**WHAT YOU ARE ASKED TO DO**
Lines to return, exactly: from the line with "From stdpp Require Import relations." to the line with "header, policies, retention, leases" in the entries below, both included.

**Data extracted from a collection**
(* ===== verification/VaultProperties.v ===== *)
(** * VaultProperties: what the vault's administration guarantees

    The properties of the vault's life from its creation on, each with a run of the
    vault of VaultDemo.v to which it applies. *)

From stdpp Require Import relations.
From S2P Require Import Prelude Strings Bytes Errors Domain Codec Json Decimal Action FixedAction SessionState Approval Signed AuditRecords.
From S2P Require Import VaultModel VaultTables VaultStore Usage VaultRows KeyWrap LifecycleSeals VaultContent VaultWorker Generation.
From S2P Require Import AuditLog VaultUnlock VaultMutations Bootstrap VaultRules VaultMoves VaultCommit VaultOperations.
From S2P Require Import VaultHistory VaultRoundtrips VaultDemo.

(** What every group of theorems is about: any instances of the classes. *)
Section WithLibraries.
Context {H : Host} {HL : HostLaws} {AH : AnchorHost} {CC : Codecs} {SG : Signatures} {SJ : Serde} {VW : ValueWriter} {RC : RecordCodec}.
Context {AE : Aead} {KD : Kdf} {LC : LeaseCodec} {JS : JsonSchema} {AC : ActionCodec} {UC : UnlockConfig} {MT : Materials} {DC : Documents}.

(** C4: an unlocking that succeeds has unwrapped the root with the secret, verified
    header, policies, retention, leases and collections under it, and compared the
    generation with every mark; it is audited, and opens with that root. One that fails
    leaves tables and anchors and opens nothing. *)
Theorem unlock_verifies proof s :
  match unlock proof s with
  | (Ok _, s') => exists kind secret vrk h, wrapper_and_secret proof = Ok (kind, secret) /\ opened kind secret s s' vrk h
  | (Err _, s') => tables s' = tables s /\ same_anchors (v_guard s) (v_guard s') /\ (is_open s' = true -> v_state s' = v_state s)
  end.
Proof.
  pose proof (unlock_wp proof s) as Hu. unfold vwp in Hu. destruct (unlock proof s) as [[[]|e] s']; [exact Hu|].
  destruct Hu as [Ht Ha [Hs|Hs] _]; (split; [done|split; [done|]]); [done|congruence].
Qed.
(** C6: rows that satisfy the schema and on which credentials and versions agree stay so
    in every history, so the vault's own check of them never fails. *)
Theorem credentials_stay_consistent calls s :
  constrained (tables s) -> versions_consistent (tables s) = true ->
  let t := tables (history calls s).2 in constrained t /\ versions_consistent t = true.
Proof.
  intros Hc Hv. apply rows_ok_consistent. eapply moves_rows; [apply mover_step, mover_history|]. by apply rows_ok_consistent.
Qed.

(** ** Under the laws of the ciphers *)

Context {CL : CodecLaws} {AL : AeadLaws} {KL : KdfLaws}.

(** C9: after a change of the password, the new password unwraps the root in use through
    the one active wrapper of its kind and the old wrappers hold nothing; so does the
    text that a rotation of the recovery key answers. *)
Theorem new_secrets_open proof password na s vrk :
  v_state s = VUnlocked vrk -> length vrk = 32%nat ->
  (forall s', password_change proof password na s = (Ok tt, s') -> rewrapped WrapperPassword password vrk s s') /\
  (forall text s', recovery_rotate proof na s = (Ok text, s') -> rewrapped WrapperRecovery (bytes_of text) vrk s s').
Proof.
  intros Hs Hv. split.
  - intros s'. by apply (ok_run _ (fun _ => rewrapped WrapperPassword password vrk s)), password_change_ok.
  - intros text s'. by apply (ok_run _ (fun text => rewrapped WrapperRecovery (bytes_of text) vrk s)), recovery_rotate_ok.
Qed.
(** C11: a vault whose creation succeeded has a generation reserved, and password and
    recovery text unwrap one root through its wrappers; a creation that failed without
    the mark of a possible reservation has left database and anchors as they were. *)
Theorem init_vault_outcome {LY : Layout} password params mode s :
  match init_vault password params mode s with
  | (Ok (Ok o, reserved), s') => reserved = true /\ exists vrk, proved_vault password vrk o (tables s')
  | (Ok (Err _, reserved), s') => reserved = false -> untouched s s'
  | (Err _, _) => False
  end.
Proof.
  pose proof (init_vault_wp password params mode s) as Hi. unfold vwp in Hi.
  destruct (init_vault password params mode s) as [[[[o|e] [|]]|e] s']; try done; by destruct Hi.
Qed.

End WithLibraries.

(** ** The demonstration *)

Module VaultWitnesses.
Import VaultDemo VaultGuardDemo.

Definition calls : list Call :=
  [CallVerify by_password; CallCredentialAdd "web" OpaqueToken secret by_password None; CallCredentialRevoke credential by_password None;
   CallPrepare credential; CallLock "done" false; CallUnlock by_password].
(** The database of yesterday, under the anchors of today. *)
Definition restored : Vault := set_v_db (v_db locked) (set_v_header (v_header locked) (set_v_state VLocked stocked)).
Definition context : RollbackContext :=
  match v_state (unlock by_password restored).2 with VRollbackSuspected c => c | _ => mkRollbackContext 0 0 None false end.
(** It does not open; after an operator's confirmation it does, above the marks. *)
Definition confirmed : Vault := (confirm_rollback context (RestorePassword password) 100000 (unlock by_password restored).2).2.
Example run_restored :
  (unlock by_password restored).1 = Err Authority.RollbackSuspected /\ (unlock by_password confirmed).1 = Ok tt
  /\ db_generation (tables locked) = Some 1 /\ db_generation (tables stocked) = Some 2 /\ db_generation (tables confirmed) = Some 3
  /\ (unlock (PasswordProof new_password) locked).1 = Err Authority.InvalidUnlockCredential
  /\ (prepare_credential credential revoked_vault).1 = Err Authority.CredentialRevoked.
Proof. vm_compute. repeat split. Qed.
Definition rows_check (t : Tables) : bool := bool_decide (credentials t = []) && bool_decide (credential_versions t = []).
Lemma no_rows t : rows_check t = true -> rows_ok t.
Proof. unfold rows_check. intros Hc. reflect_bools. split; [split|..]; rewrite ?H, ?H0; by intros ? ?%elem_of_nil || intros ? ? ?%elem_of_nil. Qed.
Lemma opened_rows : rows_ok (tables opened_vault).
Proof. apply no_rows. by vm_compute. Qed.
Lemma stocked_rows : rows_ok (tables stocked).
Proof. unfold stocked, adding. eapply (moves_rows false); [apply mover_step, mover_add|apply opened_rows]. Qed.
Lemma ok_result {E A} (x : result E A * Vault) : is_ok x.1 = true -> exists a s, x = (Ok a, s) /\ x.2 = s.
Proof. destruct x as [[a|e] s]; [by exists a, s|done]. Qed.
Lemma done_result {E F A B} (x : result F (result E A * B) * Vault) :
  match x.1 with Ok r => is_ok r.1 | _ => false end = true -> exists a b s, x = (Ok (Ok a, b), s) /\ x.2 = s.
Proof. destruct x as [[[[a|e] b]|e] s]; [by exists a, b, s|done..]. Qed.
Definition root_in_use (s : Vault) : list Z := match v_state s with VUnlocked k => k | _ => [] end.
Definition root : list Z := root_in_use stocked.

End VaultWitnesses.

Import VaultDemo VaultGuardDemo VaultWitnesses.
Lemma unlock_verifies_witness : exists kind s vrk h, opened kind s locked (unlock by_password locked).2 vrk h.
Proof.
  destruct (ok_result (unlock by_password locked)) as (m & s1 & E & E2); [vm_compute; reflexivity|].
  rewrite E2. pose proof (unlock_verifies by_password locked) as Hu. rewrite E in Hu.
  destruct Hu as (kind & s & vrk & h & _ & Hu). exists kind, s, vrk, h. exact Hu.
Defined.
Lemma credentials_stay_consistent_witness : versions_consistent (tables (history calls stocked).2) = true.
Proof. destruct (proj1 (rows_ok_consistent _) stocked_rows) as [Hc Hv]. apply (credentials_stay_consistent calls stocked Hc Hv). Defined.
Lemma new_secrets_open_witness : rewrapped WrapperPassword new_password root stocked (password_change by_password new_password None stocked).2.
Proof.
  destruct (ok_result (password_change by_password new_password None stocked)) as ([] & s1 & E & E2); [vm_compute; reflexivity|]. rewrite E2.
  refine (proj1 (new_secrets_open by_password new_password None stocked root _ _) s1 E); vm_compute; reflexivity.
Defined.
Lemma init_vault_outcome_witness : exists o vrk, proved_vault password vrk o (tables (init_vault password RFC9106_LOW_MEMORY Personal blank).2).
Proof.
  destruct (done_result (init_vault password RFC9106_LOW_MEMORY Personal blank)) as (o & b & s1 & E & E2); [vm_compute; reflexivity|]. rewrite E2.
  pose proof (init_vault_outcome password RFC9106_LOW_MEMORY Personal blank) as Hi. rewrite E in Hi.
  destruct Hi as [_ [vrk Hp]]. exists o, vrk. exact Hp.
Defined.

**RESULT OF THE EXERCISE**
From stdpp Require Import relations.
From S2P Require Import Prelude Strings Bytes Errors Domain Codec Json Decimal Action FixedAction SessionState Approval Signed AuditRecords.
From S2P Require Import VaultModel VaultTables VaultStore Usage VaultRows KeyWrap LifecycleSeals VaultContent VaultWorker Generation.
From S2P Require Import AuditLog VaultUnlock VaultMutations Bootstrap VaultRules VaultMoves VaultCommit VaultOperations.
From S2P Require Import VaultHistory VaultRoundtrips VaultDemo.

(** What every group of theorems is about: any instances of the classes. *)
Section WithLibraries.
Context {H : Host} {HL : HostLaws} {AH : AnchorHost} {CC : Codecs} {SG : Signatures} {SJ : Serde} {VW : ValueWriter} {RC : RecordCodec}.
Context {AE : Aead} {KD : Kdf} {LC : LeaseCodec} {JS : JsonSchema} {AC : ActionCodec} {UC : UnlockConfig} {MT : Materials} {DC : Documents}.

(** C4: an unlocking that succeeds has unwrapped the root with the secret, verified
    header, policies, retention, leases and collections under it, and compared the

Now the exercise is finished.